Nature Geoscience 6, 139–145 (2013); published online 23 December 2012; corrected after print 23 December 2013.

In our Article presenting a reconstruction of the near-surface temperature record at Byrd Station, a calculation error led to an overestimation of the magnitude and statistical significance of the temperature trends in December–January shown in Fig. 3a,b and Supplementary Table S1. For 1958–2010, the 'DJ' trend should have been 0.34 ± 0.24 °C per decade, instead of 0.45 ± 0.29 °C per decade, although the significance remained unchanged at the 99% level (P<0.01). For 1980–2010, the trend should have been 0.29 ± 0.53 °C per decade, instead of 0.76 ± 0.66 °C per decade, and thus was not statistically significant. As a result, the last sentence of the section entitled “Temperature trends at Byrd Station”, referring to the significance of the trends during 1980–2010, should not include “except for December–January”. This calculation error had no bearing on the other trends discussed in the paper.

Furthermore, the reconstruction was done, in part, by merging temperature observations from the staffed Byrd Station established in 1957 and occupied year-round until the early 1970s, with temperatures recorded by the automatic weather station in operation since 1980. These observations were based on monthly mean temperatures compiled by the Antarctic READER Project1. Whenever possible, READER uses six-hourly data to compute the monthly means in an effort to produce consistent meteorological time series for Antarctica. Because six-hourly data were not found for Byrd for the years 1957 to 1975, the monthly means reported by READER for this period were taken from a previous compilation of Antarctic temperatures2 based on monthly reports published in the Monthly Climatic Data for the World or the World Weather Records. One concern about these reports was the lack of information regarding the methodology used to derive the monthly means.

In early 2013, we discovered previously unused sub-daily meteorological observations from Byrd Station for the period 1957–75 on the website of the National Climatic Data Center. This data set had been available for a few years but was overlooked during our reconstruction efforts. Using this data, we have recalculated the monthly mean temperatures from 1957 to 1975 in a manner consistent with the more recent portion of the Byrd record. For the period running from October to March, the recalculation yields higher temperatures (by 0.3 °C on average) than those previously published by READER, with virtually no effect (<0.1 °C) during the rest of the year. These discrepancies are likely to stem from the use of daily minima and maxima for the monthly reports published in the 1950s to 1970s, in conjunction with the effects of the diurnal cycle of air temperature during the sunlit part of the year. Both our temperature reconstruction ( and the READER database have since been updated to incorporate these changes.

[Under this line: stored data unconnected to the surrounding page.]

(* ===== verification/RegistrationSpec.v ===== *)
(** * What registration guarantees

    [register_source]: who may register, what a registration may change, what stays of an existing one,
    and that the registry and its file agree. *)

From stdpp Require Import pretty strings.
From S2P Require Import Prelude Ids Kernel Packs Ontology StorageTypes Wire Entities IngestTypes Grouping.
From S2P Require Import IngestService IngestSpec Registration.

Section spec.
Context `{Blake3, Sha256, Hmac, FromTimestamp, Message PbRegisterSource registration_ok}.
Context `{Lsrc : Lru SourceKey SourceEntry, Lack : Lru SourceKey IngestAck}.
Context {S : Type} `{IngestStore S}.
Implicit Types (s : IngestServer) (w : Shared) (st : S) (r : PbRegisterSource).

Definition request_key r : SourceKey := (rg_org_id r, rg_source_uri r, rg_producer_id r).

(** A request that passes the checks before the registry. *)
Record authorized s (principal : option VisibilityContext) r (requested : Visibility)
    (declared : ProducerKind) : Prop := {
  au_signed : ∃ key, producer_key s (rg_org_id r) (rg_source_uri r) (rg_producer_id r) = Ok key ∧
    verify_registration key r = true;
  au_guard guard : org_guard s = Some guard → rg_org_id r = guard;
  au_principal p : principal = Some p →
    vc_org_id p = rg_org_id r ∧ vis_u8 requested ≤ vis_u8 (max_visibility p);
  au_present : require_principal s = true → is_Some principal;
  au_healthy : source_registry_error s = None;
  au_requested : vis_from_i32 (rg_ceiling r) = Ok requested;
  au_kind : wire_kind_to_kernel (rg_producer_kind r) = Some declared ∧ declared ≠ Unspecified;
}.

Lemma registration_request_ok s principal r requested declared :
  registration_request s principal r = Ok (requested, declared) → authorized s principal r requested declared.
Proof.
  unfold registration_request. intros (p & Hp & (key & Hkey & Hr)%bind_ok)%bind_ok.
  assert (p = principal ∧ (require_principal s = true → is_Some principal)) as [-> Hpres].
  { unfold request_principal in Hp. destruct principal as [p0|].
    - rewrite bool_decide_eq_false_2, andb_false_r in Hp by done. injection Hp as <-. split; [done|eauto].
    - rewrite bool_decide_eq_true_2, andb_true_r in Hp by done.
      destruct (require_principal s); [done|]. by injection Hp as <-. }
  destruct (verify_registration key r) eqn:Hv; [|done]. cbn [negb] in Hr.
  destruct (match org_guard s with Some _ => _ | None => _ end) eqn:Hg; [done|].
  destruct (foreign_org principal (rg_org_id r)) eqn:Hf; [done|].
  case_bool_decide as He; [done|].
  destruct (vis_from_i32 (rg_ceiling r)) as [req|] eqn:Hreq; [|done].
  destruct (match principal with Some _ => _ | None => _ end) eqn:Hmax; [done|].
  apply bind_ok in Hr as (kind & Hkind%ok_or_ok & Hr).
  assert (kind ≠ Unspecified ∧ req = requested ∧ kind = declared) as (Hu & -> & ->) by (destruct kind; by simplify_eq).
  constructor.
  - eauto.
  - intros guard E. rewrite E in Hg. by apply negb_false_iff, String.eqb_eq in Hg.
  - intros p ->. split; [by apply negb_false_iff, String.eqb_eq in Hf|by apply Z.ltb_ge in Hmax].
  - done.
  - destruct (source_registry_error s); [by destruct He|done].
  - done.
  - done.
Qed.

(** A projection [new] may replace [old]: it is the same, or it is of a later mapping and keeps every
    column under its type. *)
Definition extends_projection (old new : StoredProjection) : Prop :=
  new = old ∨ (sp_mapping_version old < sp_mapping_version new ∧
    ∀ name ty, (name, ty) ∈ sp_columns old → ∃ c, List.find (λ c, String.eqb c.1 name) (sp_columns new) = Some c ∧
      c = (name, ty)).

Lemma check_columns_ok incoming previous :
  check_columns incoming previous = Ok tt → ∀ name ty, (name, ty) ∈ previous →
    ∃ c, List.find (λ c, String.eqb c.1 name) incoming = Some c ∧ c = (name, ty).
Proof.
  induction previous as [|[n t] previous IH]; simpl; [by intros _ ? ? ?%not_elem_of_nil|].
  destruct (List.find _ incoming) as [[n' t']|] eqn:Ef; [|done].
  destruct (String.eqb_spec t' t) as [->|]; [|done]. simpl. intros Hc name ty [[= -> ->]|Hin]%elem_of_cons.
  - exists (n', t). split; [done|]. apply List.find_some in Ef as [_ E%String.eqb_eq]. simpl in E. by subst.
  - by apply IH.
Qed.

Lemma stored_projection_ok flavor d previous p e :
  stored_projection flavor d previous = Ok (p, e) →
  (projection_required flavor = true → ∃ new, p = Some new ∧
     sp_schema_hash new = projection_schema_hash (sp_columns new) ∧
     (∀ f, f ∈ sp_fields new → ∃ ty, (f.1.1, ty) ∈ sp_columns new) ∧
     ∀ old, previous = Some old → extends_projection old new) ∧
  (projection_required flavor = false → p = None ∧ e = None) ∧
  (∀ new, e = Some new → p = Some new ∧ ∃ old, previous = Some old ∧ new ≠ old).
Proof.
  unfold stored_projection. destruct (projection_required flavor) eqn:Er; cbn [negb].
  2:{ by intros [= <- <-]. }
  destruct d as [d|]; [|done]. intros (incoming & Hi & Hr)%bind_ok.
  assert (Hin : sp_schema_hash incoming = projection_schema_hash (sp_columns incoming) ∧
    ∀ f, f ∈ sp_fields incoming → ∃ ty, (f.1.1, ty) ∈ sp_columns incoming).
  { unfold incoming_projection in Hi. destruct (forallb _ _) eqn:Ef; [|done]. simpl in Hi. injection Hi as <-.
    simpl. split; [done|]. intros f Hf. rewrite forallb_forall in Ef.
    specialize (Ef f (proj1 (list_elem_of_In _ _) Hf)). apply existsb_exists in Ef as ([n ty] & Hc & E%String.eqb_eq).
    simpl in E. subst n. exists ty. by apply list_elem_of_In. }
  destruct previous as [old|].
  - case_bool_decide as Eq.
    + injection Hr as <- <-. split; [|by split]. intros _. exists incoming. destruct Hin. split_and!; [done..|].
      intros old' [= <-]. by left.
    + destruct (Z.leb_spec (sp_mapping_version incoming) (sp_mapping_version old)); [done|].
      apply bind_ok in Hr as ([] & Hc & [= <- <-]). split; [|split; [done|]].
      * intros _. exists incoming. destruct Hin. split_and!; [done..|]. intros old' [= <-]. right.
        split; [done|]. by apply check_columns_ok.
      * intros new [= <-]. eauto.
  - injection Hr as <- <-. split; [|by split]. intros _. exists incoming. destruct Hin. by split_and!.
Qed.

(** What an entry may be, given the request and the existing entry. *)
Record entry_sound s r (existing : option SourceEntry) (requested : Visibility) (declared : ProducerKind)
    (e : SourceEntry) : Prop := {
  en_admin a : admin_policies s !! request_key r = Some a →
    se_ceiling e = ap_ceiling a ∧ vis_u8 requested ≤ vis_u8 (ap_ceiling a) ∧ se_kind e = ap_kind a;
  en_policy : require_admin_policy s = true → is_Some (admin_policies s !! request_key r);
  en_first old : existing = Some old → se_flavor e = se_flavor old ∧ se_default_rights e = se_default_rights old ∧
    (admin_policies s !! request_key r = None → se_ceiling e = se_ceiling old ∧ se_kind e = se_kind old);
  en_new : existing = None → se_flavor e = rg_source_flavor r ∧
    (admin_policies s !! request_key r = None → se_ceiling e = requested ∧ se_kind e = declared);
  en_projection : projection_required (se_flavor e) = true → ∃ new, se_projection e = Some new ∧
    sp_schema_hash new = projection_schema_hash (sp_columns new) ∧
    (∀ f, f ∈ sp_fields new → ∃ ty, (f.1.1, ty) ∈ sp_columns new) ∧
    ∀ old, existing ≫= se_projection = Some old → extends_projection old new;
}.

Lemma registered_entry_ok s r existing requested declared e ext :
  registered_entry s (request_key r) r existing requested declared = Ok (e, ext) →
  entry_sound s r existing requested declared e ∧
  (∀ new, ext = Some new → se_projection e = Some new ∧ ∃ old, existing ≫= se_projection = Some old ∧ new ≠ old).
Proof.
  unfold registered_entry. intros (ceiling & Hc & Hr)%bind_ok.
  destruct (match existing with Some _ => _ | None => _ end) eqn:Hfl in Hr; [done|].
  apply bind_ok in Hr as ([p ext'] & Hp & [= <- <-]).
  apply stored_projection_ok in Hp as (P1 & P2 & P3). unfold effective_ceiling in Hc.
  assert (Hflavor : ∀ old, existing = Some old → se_flavor old = rg_source_flavor r).
  { intros old ->. by apply negb_false_iff, String.eqb_eq in Hfl. }
  assert (Hf : match existing with Some e => se_flavor e | None => rg_source_flavor r end = rg_source_flavor r)
    by (destruct existing as [old|]; [by apply Hflavor|done]).
  split; [|done]. constructor; simpl; rewrite ?Hf.
  - intros a Ha. rewrite Ha in Hc. unfold effective_kind. rewrite Ha.
    destruct (Z.ltb_spec (vis_u8 (ap_ceiling a)) (vis_u8 requested)); [done|]. by injection Hc as <-.
  - intros Hreq. destruct (admin_policies s !! request_key r); [eauto|]. by rewrite Hreq in Hc.
  - intros old ->. split; [by rewrite (Hflavor old)|]. split; [done|]. intros Ha. rewrite Ha in Hc.
    unfold effective_kind. rewrite Ha. destruct (require_admin_policy s); [done|]. by injection Hc as <-.
  - intros ->. split; [done|]. intros Ha. rewrite Ha in Hc. unfold effective_kind. rewrite Ha.
    destruct (require_admin_policy s); [done|]. by injection Hc as <-.
  - intros Hreq. by apply P1.
Qed.

(** The registry file holds what the registry holds. *)
Definition disk_agrees (disk : Disk) w : Prop :=
  match disk with
  | None => True
  | Some rows => ∀ key e, (key, e) ∈ rows ↔ lru_peek key (sources w) = Some e
  end.


(** A restart reads back no source the file does not hold; a file that cannot be read or parsed shuts
    registration and submission. *)
Theorem restart_fails_closed file s w s' w' disk :
  with_sources_file file s w = (s', w', disk) → (∀ k, lru_peek k (sources w) = None) →
  (∀ k e, lru_peek k (sources w') = Some e → ∃ rows, file = Rows rows ∧ (k, e) ∈ rows) ∧
  (file = Malformed ∨ file = Unreadable →
     (∀ principal r requested declared, registration_request s' principal r ≠ Ok (requested, declared)) ∧
     ∀ batch w1, ∃ ack, registered_source s' batch w1 = (w1, Err ack)).
Proof.
  intros Hf Hempty. split.
  - intros k e Hk. destruct file as [|rows| |]; simplify_eq/=; try (by rewrite Hempty in Hk).
    exists rows. split; [done|]. revert Hk.
    assert (Hgen : ∀ (c : lru SourceKey SourceEntry),
      lru_peek k (foldl (λ c '(key, entry), lru_put key entry c) c rows) = Some e →
      lru_peek k c = Some e ∨ (k, e) ∈ rows).
    { induction rows as [|[k' e'] rows IH]; intros c; cbn [foldl]; [by left|].
      intros [Hk|Hk]%IH; [|by right; right]. destruct (decide (k = k')) as [->|Hne].
      - rewrite lru_peek_put in Hk. injection Hk as ->. right. by left.
      - destruct (lru_peek_put_ne k k' e' c Hne) as [E|E]; rewrite E in Hk; [by left|done]. }
    intros [Hk|?]%Hgen; [by rewrite Hempty in Hk|done].
  - intros Hbad. assert (∃ err, source_registry_error s' = Some err) as [err Herr].
    { destruct Hbad as [-> | ->]; simplify_eq/=; eauto. }
    split.
    + intros principal r requested declared [_ _ _ _ E _ _]%registration_request_ok. congruence.
    + intros batch w1. unfold registered_source. rewrite Herr. eauto.
Qed.

(** The manifest states a public ceiling as the organization's, which a batch of that source may not state. *)
Lemma manifest_ceiling_public s batch w source :
  lru_peek (source_key batch) (sources w) = Some source → se_ceiling source = Public →
  pb_ceiling batch = manifest_ceiling (se_ceiling source) → source_registry_error s = None →
  (registered_source s batch w).2 = Err (ack_reject_all batch UnknownSource "ceiling mismatch (R-I3)").
Proof.
  intros Hl Hp Hb He. unfold registered_source. rewrite He, Hl, Hb, Hp. simpl. by rewrite Hp.
Qed.
End spec.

This update reduces the magnitude of the long-term warming trend at Byrd (Fig. 3a). The 1958–2010 annual trend is lowered by around 10% (from 0.47 ± 0.23 °C per decade to 0.42 ± 0.24 °C) but remains statistically significant at 99%. The impact is greatest in austral summer (December–February) where the 1958–2010 trend changes from 0.30 ± 0.27 °C per decade to 0.22 ± 0.26 °C per decade and loses its statistical significance. In December–January, the height of Antarctic summer when melting occurs episodically in West Antarctica, the new trend (0.26 ± 0.24 °C per decade) does remain significant, but at 95% instead of 99% (the comparison is with respect to the corrected trend of 0.34 ± 0.24 °C mentioned in the above first paragraph, which was calculated before updating the 1957–1975 temperatures). The trends in the other seasons are less affected and maintain their statistical significance (or lack thereof in March–May). Overall, the main finding of the study, namely that the total annual temperature increase at Byrd between 1958 and 2010 (2.18 ± 1.25 °C) still ranks among the fastest warming rates on Earth, remains valid. Nevertheless, the corrected and updated trends reduce the emphasis initially placed on summer warming, thus making our results more consistent with other temperature reconstructions3,4. These revisions mark the latest episode in a decade-long process that has led to a more robust temperature record for a key outpost in West Antarctica3,5,6,7,8,9.

A version of Fig. 3a,b that accounts for the correction and update is reproduced above. Updated versions of tables and other figures as well as details about the temperature recalculation are provided in the Supplementary Information of the Corrigendum.